[Data for analysis Boundary: Start]
Lemma add_ok {Q : cell -> Prop} {SQ : Stable junk Q} q pre a n post lpre lpost ex l l' f : focusQ Q q pre a n post lpre lpost ex -> good (a, n) l -> container n = QUICKLIST_NODE_CONTAINER_PACKED ->
  dont_compress n = false -> (forall lp, packs lp l -> exists lp', f lp = Some (Some lp') /\ packs lp' l') -> zlen l' = zlen l + 1 -> zlen l' <= 32768 ->
  exists q' pre' n' post', add_to_node junk a f q = Some q' /\ focusQ Q q' pre' a n' post' lpre lpost ex /\ good (a, n') l' /\ quiet (a, n') /\ qcount q' = qcount q /\
    Forall2 recoded pre pre' /\ Forall2 recoded post post'.
Proof.
  intros F Hg Hc Hd Hf H1 H2. unfold add_to_node. pose proof Hg as (Hst & Hcn & Hl). cbn in Hcn.
  destruct (open_node junk q pre a n post lpre lpost l ex F Hg) as (q1 & n1 & -> & F1 & Hg1 & He1 & [D1 D2 D3 D4 D5 D6] & (_ & _ & P1)). bnd.
  destruct (on_lp_ok junk q1 pre a n1 post lpre lpost ex f l l' F1 (proj1 Hg1) He1) as (q2 & lp' & -> & F2 & Hp & (_ & _ & P2)); [congruence|done|]. bnd.
  assert (l' <> []) as Hne by (intros ->; rewrite zlen_nil in H1; pose proof (zlen_nonneg l); lia).
  destruct (count_ok junk q2 pre a _ post lpre lpost ex l' (fun c => c + 1) F2) as (q3 & G1 & F3 & Hg3 & (_ & _ & P3)); [apply with_lp_stored; [done|done|congruence]|done|cbn; lia|].
  unfold incr_count. rewrite G1. bnd.
  destruct (reclose_node junk q3 pre a _ post lpre lpost l' ex F3 Hg3) as (q4 & pre' & n' & post' & G2 & F4 & Hg4 & _ & _ & Hq & (_ & _ & P4) & R1 & R2).
  exists q4, pre', n', post'. split_and!; try done; [apply Hq; cbn; congruence|congruence].
Qed.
[Data for analysis Boundary: End]
- [Instructions for the task]: Restate word for word each line of the data from the one with "Forall2 recoded pre" to the last, keeping both ends.

- [Your solution]:
    Forall2 recoded pre pre' /\ Forall2 recoded post post'.
Proof.
  intros F Hg Hc Hd Hf H1 H2. unfold add_to_node. pose proof Hg as (Hst & Hcn & Hl). cbn in Hcn.
  destruct (open_node junk q pre a n post lpre lpost l ex F Hg) as (q1 & n1 & -> & F1 & Hg1 & He1 & [D1 D2 D3 D4 D5 D6] & (_ & _ & P1)). bnd.
  destruct (on_lp_ok junk q1 pre a n1 post lpre lpost ex f l l' F1 (proj1 Hg1) He1) as (q2 & lp' & -> & F2 & Hp & (_ & _ & P2)); [congruence|done|]. bnd.
  assert (l' <> []) as Hne by (intros ->; rewrite zlen_nil in H1; pose proof (zlen_nonneg l); lia).
  destruct (count_ok junk q2 pre a _ post lpre lpost ex l' (fun c => c + 1) F2) as (q3 & G1 & F3 & Hg3 & (_ & _ & P3)); [apply with_lp_stored; [done|done|congruence]|done|cbn; lia|].
  unfold incr_count. rewrite G1. bnd.
  destruct (reclose_node junk q3 pre a _ post lpre lpost l' ex F3 Hg3) as (q4 & pre' & n' & post' & G2 & F4 & Hg4 & _ & _ & Hq & (_ & _ & P4) & R1 & R2).
  exists q4, pre', n', post'. split_and!; try done; [apply Hq; cbn; congruence|congruence].
Qed.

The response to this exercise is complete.